━━━━━ RECORDS FOR THE TASK ━━━━━

Lemma processNext_wrong_type c q s o w1 :
  workqueue.Get (workQueue q s) = Some (Some o, w1) →
  expectedType q o = false →
  processNext q c s =
    (Return true,
     appendTrace [EvGet q (Some o); EvKlog SevError (notValidFormat q) [VObj o]; EvDone q o]
       (setWorkQueue q (workqueue.Done o w1) s)).
Proof.
  intros Hget Hty.
  destruct q; simpl in *; unfold processNextWorkItem, processNextCommand; unfold_M;
    simpl; rewrite Hget; destruct o; try discriminate; simpl; f_equal; world_eq.
Qed.

(** C10. An item popped from either work queue that is not of the type the
    worker expects (a queue request for the queue worker, a command for the
    command worker) is logged as an error, marked done, and the worker goes
    on with [true]: the calls are [Get], the log line and [Done], so the item
    is neither put back rate-limited nor forgotten (its failure count and the
    set of waiting items stay as they were), and the sync handler is not
    called, whatever handler the controller has. *)
Theorem wrong_type_item_is_logged_and_done c q s o w1 :
  workqueue.Get (workQueue q s) = Some (Some o, w1) →
  expectedType q o = false →
  processNext q c s =
    (Return true,
     appendTrace [EvGet q (Some o); EvKlog SevError (notValidFormat q) [VObj o]; EvDone q o]
       (setWorkQueue q (workqueue.Done o w1) s)) ∧
  workqueue.failures (workQueue q (snd (processNext q c s)))
    = workqueue.failures (workQueue q s) ∧
  workqueue.waitingForAdd (workQueue q (snd (processNext q c s)))
    = workqueue.waitingForAdd (workQueue q s) ∧
  (∀ c', processNext q c' s = processNext q c s) ∧
  (∀ fuel, workerLoop q (S fuel) c s
           = workerLoop q fuel c (snd (processNext q c s))).
Proof.
  intros Hget Hty.
  pose proof (processNext_wrong_type c q s o w1 Hget Hty) as Hrun.
  destruct (Get_item q s o w1 Hget) as [Hfail Hwait].
  split; [exact Hrun|]. rewrite Hrun. simpl.
  rewrite workQueue_appendTrace, workQueue_setWorkQueue.
  split; [|split; [|split]].
  - rewrite <- Hfail. unfold workqueue.Done. by destruct (decide _).
  - rewrite <- Hwait. unfold workqueue.Done. by destruct (decide _).
  - intros c'. by rewrite (processNext_wrong_type c' q s o w1 Hget Hty).
  - intros fuel. destruct q; simpl in *; unfold mbind, M_bind; by rewrite Hrun.
Qed.

Lemma count_isDone_app_none calls1 calls2 :
  Forall (λ e, isDone e = false) calls1 →
  Forall (λ e, isDone e = false) calls2 →
  count isDone (calls1 ++ calls2) = 0.
Proof. intros H1 H2. rewrite count_app, !count_none; done. Qed.

Lemma processNext_shutdown c q s w1 :
  workqueue.Get (workQueue q s) = Some (None, w1) →
  processNext q c s = (Return false, appendTrace [EvGet q None] s).
Proof.
  intros Hget.
  assert (w1 = workQueue q s) as ->.
  { unfold workqueue.Get in Hget.
    destruct (workqueue.queue _); [|simplify_eq].
    destruct (workqueue.shuttingDown _); by simplify_eq. }
  destruct q; simpl in *; unfold processNextWorkItem, processNextCommand; unfold_M;
    simpl; rewrite Hget; simpl; f_equal; destruct s; reflexivity.
Qed.

Lemma processNext_blocked c q s :
  workqueue.Get (workQueue q s) = None →
  processNext q c s = (Blocked, s).
Proof.
  intros Hget.
  destruct q; simpl in *; unfold processNextWorkItem, processNextCommand; unfold_M;
    simpl; by rewrite Hget.
Qed.

Lemma processNextWorkItem_request queueSynced pgSynced cmdSynced s req w1 :
  workqueue.Get (queue s) = Some (Some (ObjQueueRequest req), w1) →
  ∃ calls,
    fst (processNextWorkItem (NewQueueController queueSynced pgSynced cmdSynced) s)
      = Return true ∧
    trace (snd (processNextWorkItem (NewQueueController queueSynced pgSynced cmdSynced) s))
      = trace s ++ EvGet TheQueue (Some (ObjQueueRequest req)) :: calls
          ++ [EvDone TheQueue (ObjQueueRequest req)] ∧
    Forall (λ e, isDone e = false) calls.
Proof.
  intros Hget. unfold processNextWorkItem, mbind, M_bind, Get, defer. simpl.
  rewrite Hget. simpl.
  match goal with |- context [handleQueue req ?s1] =>
    destruct (handleQueue_calls req s1) as (result & calls1 & -> & Hcalls1);
    destruct (handleQueueErr_calls result req (appendTrace calls1 s1))
      as (calls2 & s2 & -> & Htrace2 & Hcalls2)
  end.
  simpl. exists (calls1 ++ calls2). split; [done|]. split.
  - unfold Done. simpl. rewrite Htrace2. simpl. rewrite <- !app_assoc. reflexivity.
  - apply Forall_app. split; [|done].
    eapply Forall_impl; [exact Hcalls1|]. by intros [].
Qed.

Lemma processNextCommand_command queueSynced pgSynced cmdSynced s cmd w1 :
  workqueue.Get (commandQueue s) = Some (Some (ObjCommand cmd), w1) →
  ∃ result calls,
    fst (processNextCommand (NewQueueController queueSynced pgSynced cmdSynced) s)
      ≠ Blocked ∧
    trace (snd (processNextCommand (NewQueueController queueSynced pgSynced cmdSynced) s))
      = trace s ++ EvGet TheCommandQueue (Some (ObjCommand cmd))
          :: (EvDelete (Command.Namespace (deref cmd)) (Command.Name (deref cmd)) result
                :: calls)
          ++ [EvDone TheCommandQueue (ObjCommand cmd)] ∧
    Forall (λ e, isDone e = false) calls.
Proof.
  intros Hget. unfold processNextCommand, mbind, M_bind, Get, defer. simpl.
  rewrite Hget. simpl.
  match goal with |- context [handleCommand ?c cmd ?s1] =>
    destruct (handleCommand_calls c cmd s1 eq_refl)
      as (r & result & calls1 & s2 & -> & Hr & Htrace1 & Hcalls1)
  end.
  exists result.
  destruct r as [err| |]; [| |done].
  - destruct (handleCommandErr_calls err (ObjCommand cmd) s2)
      as (calls2 & s3 & -> & Htrace2 & Hcalls2).
    simpl. exists (calls1 ++ calls2). split; [done|]. split.
    + rewrite Htrace2, Htrace1. simpl. repeat (rewrite <- app_assoc; simpl). reflexivity.
    + by apply Forall_app.
  - simpl. exists calls1. split; [done|]. split; [|done].
    rewrite Htrace1. simpl. rewrite <- !app_assoc. reflexivity.
Qed.

(** C9. Each time [processNextWorkItem] or [processNextCommand] gets an item
    from its queue, [Done] is called on that item exactly once, as the last
    call before the function returns: for an item of the wrong type, for one
    whose processing fails and for one that succeeds.  When [Get] reports
    shutdown the function makes no further call and returns false, which
    ends the worker loop. *)
Theorem Done_exactly_once_per_Get queueSynced pgSynced cmdSynced q s :
  let c := NewQueueController queueSynced pgSynced cmdSynced in
  match workqueue.Get (workQueue q s) with
  | Some (Some o, _) =>
      ∃ calls,
        fst (processNext q c s) ≠ Blocked ∧
        trace (snd (processNext q c s)) = trace s ++ EvGet q (Some o) :: calls ++ [EvDone q o] ∧
        count isDone calls = 0 ∧
        count isDone (EvGet q (Some o) :: calls ++ [EvDone q o]) = 1
  | Some (None, _) =>
      processNext q c s = (Return false, appendTrace [EvGet q None] s) ∧
      count isDone [EvGet q None] = 0 ∧
      ∀ fuel, workerLoop q (S fuel) c s = (Return (Some ()), appendTrace [EvGet q None] s)
  | None => processNext q c s = (Blocked, s)
  end.
Proof.
  intros c.
  destruct (workqueue.Get (workQueue q s)) as [[[o|] w1]|] eqn:Hget.
  - assert (∃ calls,
        fst (processNext q c s) ≠ Blocked ∧
        trace (snd (processNext q c s)) = trace s ++ EvGet q (Some o) :: calls ++ [EvDone q o] ∧
        Forall (λ e, isDone e = false) calls) as (calls & Hret & Htrace & Hcalls).
    { destruct (expectedType q o) eqn:Hty.
      - destruct q, o; try discriminate; simpl in *.
        + destruct (processNextWorkItem_request queueSynced pgSynced cmdSynced s req w1 Hget)
            as (calls & Hret & Htrace & Hcalls).
          exists calls. fold c in Hret, Htrace. rewrite Hret. done.
        + destruct (processNextCommand_command queueSynced pgSynced cmdSynced s cmd w1 Hget)
            as (result & calls & Hret & Htrace & Hcalls).
          eexists. split; [exact Hret|]. split; [exact Htrace|]. by constructor.
      - rewrite (processNext_wrong_type c q s o w1 Hget Hty).
        eexists [_]. split; [done|]. split; [by destruct q|]. by repeat constructor. }
    exists calls. split; [done|]. split; [done|]. split; [by apply count_none|].
    change (EvGet q (Some o) :: calls ++ [EvDone q o])
      with ([EvGet q (Some o)] ++ calls ++ [EvDone q o]).
    rewrite !count_app, (count_none _ calls Hcalls). reflexivity.
  - pose proof (processNext_shutdown c q s w1 Hget) as Hrun.
    split; [done|]. split; [done|].
    intros fuel. destruct q; simpl in *; unfold mbind, M_bind; by rewrite Hrun.
  - by apply processNext_blocked.
Qed.

(** *** Substrings of a formatted message *)

Lemma prefix_append (x s1 s2 : string) :
  String.prefix x s1 = true → String.prefix x (s1 +:+ s2) = true.
Proof.
  revert s1. induction x as [|a x IH]; intros s1; simpl.
  - intros _. by destruct (s1 +:+ s2).
  - destruct s1 as [|b s1]; simpl; [done|].
    destruct (Ascii.ascii_dec a b); [apply IH|done].
Qed.

Lemma prefix_refl (x : string) : String.prefix x x = true.
Proof.
  induction x as [|a x IH]; simpl; [done|]. by destruct (Ascii.ascii_dec a a).
Qed.

Lemma Contains_refl (x : string) : Contains x x = true.
Proof.
  destruct x as [|a x]; [done|].
  change (Contains (String a x) (String a x))
    with (String.prefix (String a x) (String a x) || Contains x (String a x)).
  by rewrite prefix_refl.
Qed.

Lemma Contains_append_l (s1 s2 x : string) :
  Contains s1 x = true → Contains (s1 +:+ s2) x = true.
Proof.
  induction s1 as [|a s1 IH].
  - destruct x as [|b x]; [|done]. intros _. by destruct s2.
  - change (Contains (String a s1) x)
      with (String.prefix x (String a s1) || Contains s1 x).
    change (Contains (String a s1 +:+ s2) x)
      with (String.prefix x (String a s1 +:+ s2) || Contains (s1 +:+ s2) x).
    intros [Hx|Hx]%orb_true_iff; apply orb_true_iff.
    + left. by apply prefix_append.
    + right. by apply IH.
Qed.

Lemma Contains_append_r (s1 s2 x : string) :
  Contains s2 x = true → Contains (s1 +:+ s2) x = true.
Proof.
  intros Hx. induction s1 as [|a s1 IH]; [done|].
  change (Contains (String a s1 +:+ s2) x)
    with (String.prefix x (String a s1 +:+ s2) || Contains (s1 +:+ s2) x).
  apply orb_true_iff. by right.
Qed.

Lemma Contains_middle (s1 s2 x : string) : Contains (s1 +:+ x +:+ s2) x = true.
Proof. apply Contains_append_r, Contains_append_l, Contains_refl. Qed.

Lemma Contains_end (s1 x : string) : Contains (s1 +:+ x) x = true.
Proof. apply Contains_append_r, Contains_refl. Qed.

(** *** Deleted queues, invalid states, wrapped errors *)

Lemma processNextWorkItem_eq queueSynced pgSynced cmdSynced s req w1 result calls :
  workqueue.Get (queue s) = Some (Some (ObjQueueRequest req), w1) →
  (let s1 := emit (EvGet TheQueue (Some (ObjQueueRequest req))) (setWorkQueue TheQueue w1 s) in
   handleQueue req s1 = (Return result, appendTrace calls s1)) →
  processNextWorkItem (NewQueueController queueSynced pgSynced cmdSynced) s =
    defer (Done TheQueue (ObjQueueRequest req))
      (handleQueueErr result (ObjQueueRequest req);; mret true)
      (appendTrace (EvGet TheQueue (Some (ObjQueueRequest req)) :: calls)
         (setWorkQueue TheQueue w1 s)).
Proof.
  intros Hget Hhandle. unfold processNextWorkItem, mbind, M_bind, Get, defer. simpl.
  rewrite Hget. simpl in *. rewrite Hhandle. simpl.
  unfold appendTrace, emit. simpl. rewrite <- !app_assoc. reflexivity.
Qed.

━━━━━

- **WHAT IS NEEDED**
Looking at the entries above, copy out every line in which "NewQueueController" occurs.

- **SOLUTION FOR THIS EXERCISE**
    fst (processNextWorkItem (NewQueueController queueSynced pgSynced cmdSynced) s)
    trace (snd (processNextWorkItem (NewQueueController queueSynced pgSynced cmdSynced) s))
    fst (processNextCommand (NewQueueController queueSynced pgSynced cmdSynced) s)
    trace (snd (processNextCommand (NewQueueController queueSynced pgSynced cmdSynced) s))
  let c := NewQueueController queueSynced pgSynced cmdSynced in
  processNextWorkItem (NewQueueController queueSynced pgSynced cmdSynced) s =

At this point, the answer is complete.